The vulnerability, tracked as CVE-2024-46461, carries a CVSS score of 8.0, highlighting its high severity. The issue stems from a potential integer overflow that can be triggered when VLC processes a maliciously crafted MMS stream. While the most likely outcome is a crash, security experts warn that in combination with other vulnerabilities, this flaw could lead to information leaks or remote code execution.
“While these issues in themselves are most likely to just crash the player, we can’t exclude that they could be combined to leak user informations or remotely execute code.
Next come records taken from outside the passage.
(** C9, as stated, fails: in the Web app the fetch succeeds with the object
    [window.config] and nothing is written; the entry read back is the
    document of an earlier fetch, or there is none. *)
Lemma window_config_counterexample :
  loadConfig web_env example_url = Fulfilled web_document
  /\ run_loadConfig web_env example_location (world_with cached_storage)
     = (Fulfilled (target web_document),
        {| localStorage := Some cached_storage; trace := [Requested example_url] |})
  /\ read_back literal_parse example_key
       (run_loadConfig web_env example_location (world_with cached_storage)).2
     = Some (Returns (VObj ∅))
  /\ VObj ∅ <> target web_document
  /\ read_back literal_parse example_key
       (run_loadConfig web_env example_location (world_with ∅)).2 = None.
Proof.
  split; [reflexivity|]. split; [vm_compute; reflexivity|].
  split; [vm_compute; reflexivity|]. split; [|vm_compute; reflexivity].
  intros H.
  apply (f_equal (fun v => own_props v !! "disableAudioLevels")) in H.
  vm_compute in H. discriminate.
Qed.

(** The mobile app caches the document it has fetched. *)
Lemma cache_round_trip_witness :
  fetches serving_env example_location = true
  /\ literal_stringify (target fetched_document) = Returns (Some "{}")
  /\ literal_parse "{}" = Returns (target fetched_document)
  /\ run_loadConfig serving_env example_location (world_with ∅)
     = (Fulfilled (target fetched_document),
        with_storage (<[example_key := "{}"]> ∅)
          (emit (Requested example_url) (world_with ∅)))
  /\ read_back literal_parse example_key
       (run_loadConfig serving_env example_location (world_with ∅)).2
     = Some (Returns (target fetched_document)).
Proof.
  do 3 (split; [vm_compute; reflexivity|]).
  apply (cache_round_trip string_toLowerCase literal_stringify literal_parse serving_env
           example_location (world_with ∅) fetched_document ∅ "{}");
    solve [vm_compute; reflexivity | left; reflexivity].
Defined.

(** The deployment is unreachable and the cache is empty. *)
Lemma load_failure_reported_witness :
  run_loadConfig offline_env example_location
    (emit (Dispatched (configWillLoad example_location)) (world_with ∅))
  = (Rejected fetch_error,
     {| localStorage := Some ∅;
        trace := [Dispatched (configWillLoad example_location);
                  Requested example_url] |})
  /\ truthy fetch_error = true
  /\ URL_throws offline_env example_location = None
  /\ run_navigate offline_env example_location (world_with ∅)
     = (Rejected fetch_error,
        {| localStorage := Some ∅;
           trace := [Dispatched (configWillLoad example_location);
                     Requested example_url;
                     Dispatched (setLocationURL example_location);
                     Dispatched (loadConfigError fetch_error example_location)] |}).
Proof.
  split; [vm_compute; reflexivity|]. do 2 (split; [reflexivity|]).
  apply (load_failure_reported string_toLowerCase literal_stringify literal_parse offline_env
           example_location (world_with ∅) fetch_error
           {| localStorage := Some ∅;
              trace := [Dispatched (configWillLoad example_location);
                        Requested example_url] |});
    vm_compute; reflexivity.
Defined.

(** C5, as stated, fails.  A load that rejects with the empty string for a
    reason, the cache being empty, is followed by the commits of a
    successful load: no load-failure action, and the navigation fulfils.
    And at a location whose text is no valid URL the navigation commits no
    location, dispatches no load-failure action, and rejects with what
    [new URL] throws, not with the error of the load. *)
Lemma load_failure_counterexample :
  (run_loadConfig empty_reason_env example_location
     (emit (Dispatched (configWillLoad example_location)) (world_with ∅))).1
  = Rejected (VStr "")
  /\ run_navigate empty_reason_env example_location (world_with ∅)
     = (Fulfilled tt,
        {| localStorage := Some ∅;
           trace := [Dispatched (configWillLoad example_location);
                     Requested example_url;
                     Dispatched (setLocationURL example_location);
                     Dispatched (setConfig VUndefined);
                     Dispatched (setRoom (Some "test"))] |})
  /\ (run_loadConfig offline_env invalid_location
        (emit (Dispatched (configWillLoad invalid_location)) (world_with ∅))).1
     = Rejected fetch_error
  /\ run_navigate offline_env invalid_location (world_with ∅)
     = (Rejected type_error,
        {| localStorage := Some ∅;
           trace := [Dispatched (configWillLoad invalid_location);
                     Requested (url string_toLowerCase invalid_location)] |})
  /\ type_error <> fetch_error.
Proof.
  do 4 (split; [vm_compute; reflexivity|]).
  intros H. apply (f_equal (fun v => own_props v !! "name")) in H.
  vm_compute in H. discriminate.
Qed.

(** The URL requested for a location with the scheme of the mobile app. *)
Lemma fetched_url_format_witness :
  Requested "https://meet.example.com/config.js?room=teamsync"
    ∈ trace (run_loadConfig offline_env app_location (world_with ∅)).2
  /\ exists p cr q,
      "https://meet.example.com/config.js?room=teamsync"
      = p +:+ "//" +:+ "meet.example.com" +:+ cr +:+ "config.js" +:+ q
      /\ p = "https:" /\ cr = "/" /\ q = "?room=teamsync".
Proof.
  assert (Hin : Requested "https://meet.example.com/config.js?room=teamsync"
                ∈ trace (run_loadConfig offline_env app_location (world_with ∅)).2).
  { vm_compute. apply list_elem_of_In. simpl. auto. }
  split; [exact Hin|].
  destruct (fetched_url_format string_toLowerCase literal_stringify literal_parse offline_env
              app_location (world_with ∅) _ Hin)
    as (p & cr & q & Hu & _ & _ & Hp & Hcr & _ & _ & Hq).
  { simpl. apply not_elem_of_nil. }
  exists p, cr, q. split; [exact Hu|]. split; [|split].
  - apply Hp; vm_compute; discriminate.
  - apply Hcr. now left.
  - apply (Hq "TeamSync"); [reflexivity | discriminate].
Defined.

(** The WelcomePage of the mobile app. *)
Lemma welcome_page_skips_fetch_witness :
  absent (room welcome_location)
  /\ APP_defined offline_env = false
  /\ URL_throws offline_env welcome_location = None
  /\ run_loadConfig offline_env welcome_location (world_with ∅)
     = (Fulfilled VUndefined, world_with ∅)
  /\ Dispatched (setLocationURL welcome_location)
       ∈ trace (run_navigate offline_env welcome_location (world_with ∅)).2.
Proof.
  assert (Hroom : absent (room welcome_location)) by now left.
  destruct (welcome_page_skips_fetch string_toLowerCase literal_stringify literal_parse
              offline_env welcome_location (world_with ∅) Hroom eq_refl)
    as (Hload & _ & Hcommit).
  destruct (Hcommit eq_refl) as (_ & Hin).
  repeat split; assumption || reflexivity.
Defined.

(** C7, as stated, fails: at a WelcomePage whose text is no valid URL the
    load is skipped and resolves with [undefined], but the navigation
    commits no location and rejects with what [new URL] throws. *)
Lemma welcome_page_counterexample :
  absent (room invalid_welcome_location)
  /\ APP_defined offline_env = false
  /\ run_loadConfig offline_env invalid_welcome_location
       (emit (Dispatched (configWillLoad invalid_welcome_location)) (world_with ∅))
     = (Fulfilled VUndefined,
        emit (Dispatched (configWillLoad invalid_welcome_location)) (world_with ∅))
  /\ run_navigate offline_env invalid_welcome_location (world_with ∅)
     = (Rejected type_error,
        {| localStorage := Some ∅;
           trace := [Dispatched (configWillLoad invalid_welcome_location)] |}).
Proof.
  split; [now left|]. repeat split; vm_compute; reflexivity.
Qed.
ASLR and DEP help reduce the likelyness of code execution, but may be bypassed,” VLC wrote.
The vulnerability was responsibly disclosed by Andreas Fobian of Mantodea Security GmbH, whose efforts have ensured that a patch has already been deployed to prevent exploitation. So far, no known real-world attacks have exploited this vulnerability to execute code, but the risk remains substantial enough to warrant immediate attention.
The good news is that exploiting CVE-2024-46461 requires specific actions from the user. The attack is only triggered when the victim explicitly opens a maliciously crafted MMS stream. As a precaution, users are advised to avoid opening MMS streams from untrusted sources until they can apply the latest security patch. For those who use VLC browser plugins, disabling these features temporarily can also reduce the attack surface.
The best course of action is to update your VLC media player to version 3.0.21 or later. This latest version includes a patch that addresses the vulnerability and significantly reduces the risk of exploitation.